Item 3. | Incorporation of Documents by Reference. |
We hereby incorporate by reference the following documents filed with the SEC pursuant to the Securities Exchange Act of 1934, as amended (the “Exchange Act”):
(a) Our Annual Report on Form 10-K for the year ended December 25, 2021, as filed with the SEC on February 3, 2022;
(b) Our prospectus, dated March 5, 2021, filed with the SEC pursuant to Rule 424(b) under the Securities Act of 1933 relating to our registration statement on Form S-4 originally filed with the SEC on December 4, 2020 (File No. 333-251119), as amended;
(c) Our Current Report on Form 8-K, as filed with the SEC on February 10, 2022;
(d) Xilinx’s Annual Report on Form 10-K for the year ended April 3, 2021, as filed with the SEC on May 14, 2021;
(e) Xilinx’s Quarterly Reports on Form 10-Q for the quarter ended July 3, 2021, as filed with the SEC on July 30, 2021, for the quarter ended October 2, 2021, as filed with the SEC on October 28, 2021, and for the quarter ended January 1, 2022, as filed with the SEC on January 27, 2022;
(f) Xilinx’s Current Reports on Form 8-K, as filed with the SEC on May 19, 2021, June 30, 2021, August 6, 2021, January 27, 2022 and February 10, 2022; and
(g) The description of our common stock, par value $0.01 per share, contained in our registration statement on Form 8-A, filed with the SEC on December 9, 2014, including any subsequently filed amendments and reports updating such description.
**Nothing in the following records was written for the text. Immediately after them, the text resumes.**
(* ===== verification/Ipp.v ===== *)
(** The IPP message codec (crates/mb-printer-core/src/ipp.rs). *)

From stdpp Require Import base list strings numbers option.
From S2P Require Import Prelude Effects.

#[local] Open Scope Z_scope.

(** ** Constants and limits *)

Definition END_OF_ATTRIBUTES_TAG : Z := 3.
Definition OPERATION_ATTRIBUTES_TAG : Z := 1.
Definition JOB_ATTRIBUTES_TAG : Z := 2.
Definition PRINTER_ATTRIBUTES_TAG : Z := 4.
Definition UNSUPPORTED_ATTRIBUTES_TAG : Z := 5.
Definition GET_PRINTER_ATTRIBUTES : Z := 11.
Definition GET_PRINTER_SUPPORTED_VALUES : Z := 21.
Definition SET_PRINTER_ATTRIBUTES : Z := 19.

Record Limits := {
  max_message_bytes : Z;
  max_groups : Z;
  max_attributes : Z;
  max_values : Z;
  max_name_bytes : Z;
  max_value_bytes : Z;
  max_decoded_bytes : Z;
  max_collection_depth : Z;
  max_collection_members : Z;
}.

Definition Limits_default : Limits := {|
  max_message_bytes := 4 * 1024 * 1024;
  max_groups := 32;
  max_attributes := 4096;
  max_values := 16384;
  max_name_bytes := 1024;
  max_value_bytes := 1024 * 1024;
  max_decoded_bytes := 8 * 1024 * 1024;
  max_collection_depth := 16;
  max_collection_members := 4096;
|}.

(** ** Tags *)

Module ValueTag.
Inductive t :=
| Unsupported | Unknown | NoValue | NotSettable | DeleteAttribute | AdminDefine
| Integer | Boolean | Enum | OctetString | DateTime | Resolution | RangeOfInteger
| BegCollection | TextWithLanguage | NameWithLanguage | EndCollection
| TextWithoutLanguage | NameWithoutLanguage | Keyword | Uri | UriScheme | Charset
| NaturalLanguage | MimeMediaType | MemberAttrName
| Extension (tag : Z).

#[global] Instance eq_dec : EqDecision t.
Proof. solve_decision. Defined.

Definition from_byte (tag : Z) : t :=
  match tag with
  | 16 => Unsupported | 18 => Unknown | 19 => NoValue | 21 => NotSettable
  | 22 => DeleteAttribute | 23 => AdminDefine | 33 => Integer | 34 => Boolean
  | 35 => Enum | 48 => OctetString | 49 => DateTime | 50 => Resolution
  | 51 => RangeOfInteger | 52 => BegCollection | 53 => TextWithLanguage
  | 54 => NameWithLanguage | 55 => EndCollection | 65 => TextWithoutLanguage
  | 66 => NameWithoutLanguage | 68 => Keyword | 69 => Uri | 70 => UriScheme
  | 71 => Charset | 72 => NaturalLanguage | 73 => MimeMediaType
  | 74 => MemberAttrName
  | other => Extension other
  end.

Definition to_byte (tag : t) : Z :=
  match tag with
  | Unsupported => 16 | Unknown => 18 | NoValue => 19 | NotSettable => 21
  | DeleteAttribute => 22 | AdminDefine => 23 | Integer => 33 | Boolean => 34
  | Enum => 35 | OctetString => 48 | DateTime => 49 | Resolution => 50
  | RangeOfInteger => 51 | BegCollection => 52 | TextWithLanguage => 53
  | NameWithLanguage => 54 | EndCollection => 55 | TextWithoutLanguage => 65
  | NameWithoutLanguage => 66 | Keyword => 68 | Uri => 69 | UriScheme => 70
  | Charset => 71 | NaturalLanguage => 72 | MimeMediaType => 73
  | MemberAttrName => 74
  | Extension tag => tag
  end.

Definition is_out_of_band (tag : t) : bool :=
  match tag with
  | Unsupported | Unknown | NoValue | NotSettable | DeleteAttribute | AdminDefine => true
  | _ => false
  end.
End ValueTag.

(** ** Messages *)

Record Version := { major : Z; minor : Z }.

Definition V1_1 : Version := {| major := 1; minor := 1 |}.
Definition V2_0 : Version := {| major := 2; minor := 0 |}.

Inductive Value := mk_Value (v_tag : ValueTag.t) (v_data : ValueData)
with ValueData :=
| OutOfBand
| Integer (value : Z)
| Boolean (value : bool)
| Enum (value : Z)
| DateTime (value : list Z)
| Resolution (cross_feed feed units : Z)
| RangeOfInteger (lower upper : Z)
| Collection (members : list CollectionMember)
| Bytes (bytes : list Z)
with CollectionMember := mk_Member (cm_name : list Z) (cm_values : list Value).

Definition v_tag (v : Value) : ValueTag.t := let (tag, _) := v in tag.
Definition v_data (v : Value) : ValueData := let (_, d) := v in d.
Definition cm_name (m : CollectionMember) : list Z := let (name, _) := m in name.
Definition cm_values (m : CollectionMember) : list Value := let (_, values) := m in values.

Record Attribute := { a_name : list Z; a_values : list Value }.

Record AttributeGroup := { g_tag : Z; g_attributes : list Attribute }.

Record Message := {
  version : Version;
  code : Z;
  request_id : Z;
  groups : list AttributeGroup;
  original_bytes : list Z;
}.

Definition Message_new (version : Version) (code request_id : Z) : Message := {|
  version := version; code := code; request_id := request_id; groups := []; original_bytes := [];
|}.

Definition Attribute_new (name : list Z) (value : Value) : Attribute :=
  {| a_name := name; a_values := [value] |}.

Definition Value_raw (tag : ValueTag.t) (bytes : list Z) : Value := mk_Value tag (Bytes bytes).
Definition Value_integer (value : Z) : Value := mk_Value ValueTag.Integer (Integer value).
Definition Value_enum (value : Z) : Value := mk_Value ValueTag.Enum (Enum value).
Definition Value_boolean (value : bool) : Value := mk_Value ValueTag.Boolean (Boolean value).
Definition Value_collection (members : list CollectionMember) : Value :=
  mk_Value ValueTag.BegCollection (Collection members).

(** ** Requests *)

Definition get_printer_attributes_request (printer_uri : list Z)
    (requested_attributes : list (list Z)) (document_format : option (list Z))
    (request_id : Z) : Message :=
  let attributes := [
    Attribute_new (str "attributes-charset") (Value_raw ValueTag.Charset (str "utf-8"));
    Attribute_new (str "attributes-natural-language") (Value_raw ValueTag.NaturalLanguage (str "en"));
    Attribute_new (str "printer-uri") (Value_raw ValueTag.Uri printer_uri) ] in
  let attributes :=
    match document_format with
    | Some format =>
        attributes ++ [Attribute_new (str "document-format") (Value_raw ValueTag.MimeMediaType format)]
    | None => attributes
    end in
  let requested := map (Value_raw ValueTag.Keyword) requested_attributes in
  let attributes :=
    if bool_decide (requested = []) then attributes
    else attributes ++ [{| a_name := str "requested-attributes"; a_values := requested |}] in
  {| version := V2_0; code := GET_PRINTER_ATTRIBUTES; request_id := request_id;
     groups := [{| g_tag := OPERATION_ATTRIBUTES_TAG; g_attributes := attributes |}];
     original_bytes := [] |}.

Inductive SupportedValuesRequestError := InvalidRequestedAttribute | MissingRequestedAttribute.

(** [str::ends_with]. *)
Definition ends_with (suffix l : list Z) : bool := starts_with (reverse suffix) (reverse l).

Definition get_printer_supported_values_request (printer_uri : list Z)
    (requested_attributes : list (list Z)) (request_id : Z) :
    Result SupportedValuesRequestError Message :=
  if bool_decide (requested_attributes = []) then Err MissingRequestedAttribute
  else if existsb (fun a => negb (ends_with (str "-supported") a) || bool_decide (a = str "all"))
            requested_attributes
  then Err InvalidRequestedAttribute
  else
    let request := get_printer_attributes_request printer_uri requested_attributes None request_id in
    Ok {| version := version request; code := GET_PRINTER_SUPPORTED_VALUES;
          request_id := request_id; groups := groups request;
          original_bytes := original_bytes request |}.

(** ** Errors and counters *)

Module DecodeError.
Inductive t :=
| InvalidLimits
| MessageTooLarge (actual limit : Z)
| Truncated (offset needed : Z)
| MissingGroup (offset tag : Z)
| EndInsideCollection (offset : Z)
| MissingRepeatedAttribute (offset : Z)
| IllegalTag (offset tag : Z) (reason : string)
| InvalidValue (offset tag : Z) (reason : string)
| Limit (kind : string) (actual limit : Z)
| TrailingBytes (offset : Z)
| MissingEndOfAttributes.
End DecodeError.

Module EncodeError.
Inductive t :=
| InvalidLimits
| InvalidStructure (what : string)
| Limit (kind : string) (actual limit : Z)
| WireLengthOverflow
| TagDataMismatch (tag : Z).
End EncodeError.

Definition limits_invalid (l : Limits) : bool :=
  (max_message_bytes l <? 8) || (max_groups l =? 0) || (max_attributes l =? 0) ||
  (max_values l =? 0) || (max_name_bytes l =? 0) || (max_value_bytes l =? 0) ||
  (max_decoded_bytes l =? 0) || (max_collection_depth l =? 0) || (max_collection_members l =? 0).

Definition Limits_validate (l : Limits) : Result DecodeError.t Limits :=
  if limits_invalid l then Err DecodeError.InvalidLimits else Ok l.

Record Counters := {
  n_groups : Z;
  n_attributes : Z;
  n_values : Z;
  n_members : Z;
  n_decoded : Z;
}.

Definition Counters_default : Counters :=
  {| n_groups := 0; n_attributes := 0; n_values := 0; n_members := 0; n_decoded := 0 |}.

(** The counter a limit is named after. *)
Definition counter (kind : string) (c : Counters) : Z :=
  if String.eqb kind "groups" then n_groups c
  else if String.eqb kind "attributes" then n_attributes c
  else if String.eqb kind "values" then n_values c
  else if String.eqb kind "collection members" then n_members c
  else if String.eqb kind "decoded bytes" then n_decoded c
  else 0.

(** [counter += n]. *)
Definition count (kind : string) (n : Z) (c : Counters) : Counters := {|
  n_groups := n_groups c + (if String.eqb kind "groups" then n else 0);
  n_attributes := n_attributes c + (if String.eqb kind "attributes" then n else 0);
  n_values := n_values c + (if String.eqb kind "values" then n else 0);
  n_members := n_members c + (if String.eqb kind "collection members" then n else 0);
  n_decoded := n_decoded c + (if String.eqb kind "decoded bytes" then n else 0);
|}.

Definition is_delimiter_tag (tag : Z) : bool :=
  (1 <=? tag) && (tag <=? 15) && negb (tag =? END_OF_ATTRIBUTES_TAG).

Definition tag_is (tag expected : ValueTag.t) : bool := bool_decide (tag = expected).

(** [i32::from_be_bytes]. *)
Definition i32_of (bytes : list Z) : Z := to_signed 4 (of_be_bytes bytes).

(** ** Decoding *)

Definition exact_i32 (raw : list Z) (tag : ValueTag.t) (offset : Z) : Result DecodeError.t Z :=
  if negb (zlen raw =? 4)
  then Err (DecodeError.InvalidValue offset (ValueTag.to_byte tag)
              "integer and enum values must be exactly 4 bytes")
  else Ok (i32_of raw).

Definition slice (l : list Z) (start stop : nat) : list Z := take (stop - start) (drop start l).

Definition decode_scalar (tag : ValueTag.t) (raw : list Z) (offset : Z) :
    Result DecodeError.t ValueData :=
  let invalid reason := DecodeError.InvalidValue offset (ValueTag.to_byte tag) reason in
  if ValueTag.is_out_of_band tag then
    if negb (zlen raw =? 0) then Err (invalid "out-of-band value must be empty") else Ok OutOfBand
  else
    match tag with
    | ValueTag.Integer => let? v := exact_i32 raw tag offset in Ok (Integer v)
    | ValueTag.Enum => let? v := exact_i32 raw tag offset in Ok (Enum v)
    | ValueTag.Boolean =>
        match raw with
        | [0] => Ok (Boolean false)
        | [1] => Ok (Boolean true)
        | _ => Err (invalid "boolean must be exactly one byte containing zero or one")
        end
    | ValueTag.DateTime =>
        if zlen raw =? 11 then Ok (DateTime raw) else Err (invalid "dateTime must be exactly 11 bytes")
    | ValueTag.Resolution =>
        if zlen raw =? 9
        then Ok (Resolution (i32_of (slice raw 0 4)) (i32_of (slice raw 4 8)) (nth 8 raw 0))
        else Err (invalid "resolution must be exactly 9 bytes")
    | ValueTag.RangeOfInteger =>
        if zlen raw =? 8
        then Ok (RangeOfInteger (i32_of (slice raw 0 4)) (i32_of (slice raw 4 8)))
        else Err (invalid "rangeOfInteger must be exactly 8 bytes")
    | ValueTag.BegCollection => Err (invalid "nested collection was not decoded")
    | _ => Ok (Bytes raw)
    end.

Record Decoder := { offset : Z; counters : Counters }.

(** [slice.last_mut()] followed by an update in place. *)
Fixpoint update_last {A} (f : A -> A) (l : list A) : option (list A) :=
  match l with
  | [] => None
  | [x] => Some [f x]
  | x :: l => cons x <$> update_last f l
  end.

Definition push_value (value : Value) (a : Attribute) : Attribute :=
  {| a_name := a_name a; a_values := a_values a ++ [value] |}.

Definition push_member_value (value : Value) (m : CollectionMember) : CollectionMember :=
  mk_Member (cm_name m) (cm_values m ++ [value]).

Section Decoding.
Variable input : list Z.
Variable limits : Limits.

#[local] Abbreviation Dec := (EM Decoder DecodeError.t).

Definition get_offset : Dec Z := fun d => (Ok (offset d), d).

Definition set_offset (n : Z) : Dec unit :=
  emodify (fun d => {| offset := n; counters := counters d |}).

Definition add_count (kind : string) (n : Z) : Dec unit :=
  emodify (fun d => {| offset := offset d; counters := count kind n (counters d) |}).

Definition byte : Dec Z :=
  let! at_ := get_offset in
  let! b := eresult (ok_or (input !! Z.to_nat at_) (DecodeError.Truncated at_ 1)) in
  set_offset (at_ + 1) ;! eret b.

Definition peek : Dec Z :=
  let! at_ := get_offset in
  eresult (ok_or (input !! Z.to_nat at_) DecodeError.MissingEndOfAttributes).

Definition take_bytes (length : Z) : Dec (list Z) :=
  let! at_ := get_offset in
  let! end_ :=
    eresult (ok_or (checked usize_max (at_ + length)) (DecodeError.Truncated at_ length)) in
  let! bytes :=
    eresult (ok_or (get_range input at_ end_)
                   (DecodeError.Truncated at_ (saturate usize_max (end_ - zlen input)))) in
  set_offset end_ ;! eret bytes.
All documents we file with the SEC pursuant to Sections 13(a), 13(c), 14 or 15(d) of the Exchange Act after the date of this registration statement and prior to the filing of a post-effective amendment to this registration statement which indicates that all securities offered have been sold or which deregisters all securities then remaining unsold shall be deemed to be incorporated by reference in this registration statement and to be a part hereof from the date of the filing of such documents, except as to any portion of any annual or quarterly report or other document or current report furnished under current Items 2.02 or 7.01 of Form 8-K, and exhibits furnished in such report or other document or on such form that relate to such portion or items. For the purposes of this registration statement, any statement contained in a document incorporated or deemed to be incorporated by reference herein shall be deemed to be modified or superseded to the extent that a statement contained herein or in any other subsequently filed document which also is or is deemed to be incorporated by reference herein modifies or supersedes such statement. Any such statement so modified or superseded shall not be deemed, except as so modified or superseded, to constitute a part of this registration statement.
Item 8. | Exhibits. |
* | Filed herewith. |
Item 9. | Undertakings. |
(a) The undersigned registrant hereby undertakes:
(1) To file, during any period in which offers or sales are being made, a post-effective amendment to this registration statement:
(i) to include any prospectus required by Section 10(a)(3) of the Securities Act of 1933;
(ii) to reflect in the prospectus any facts or events arising after the effective date of the registration statement (or the most recent post-effective amendment thereof) which, individually or in the aggregate, represent a fundamental change in the information set forth in the registration statement. Notwithstanding the foregoing, any increase or decrease in volume of securities offered (if the total dollar value of securities offered would not exceed that which was registered) and any deviation from the low or high end of the estimated maximum offering range may be reflected in the form of prospectus filed with the Commission pursuant to Rule 424(b) if, in the aggregate, the changes in volume and price represent no more than 20 percent change in the maximum aggregate offering price set forth in the “Calculation of Registration Fee” table in the effective registration statement; and
(iii) to include any material information with respect to the plan of distribution not previously disclosed in the registration statement or any material change to such information in the registration statement.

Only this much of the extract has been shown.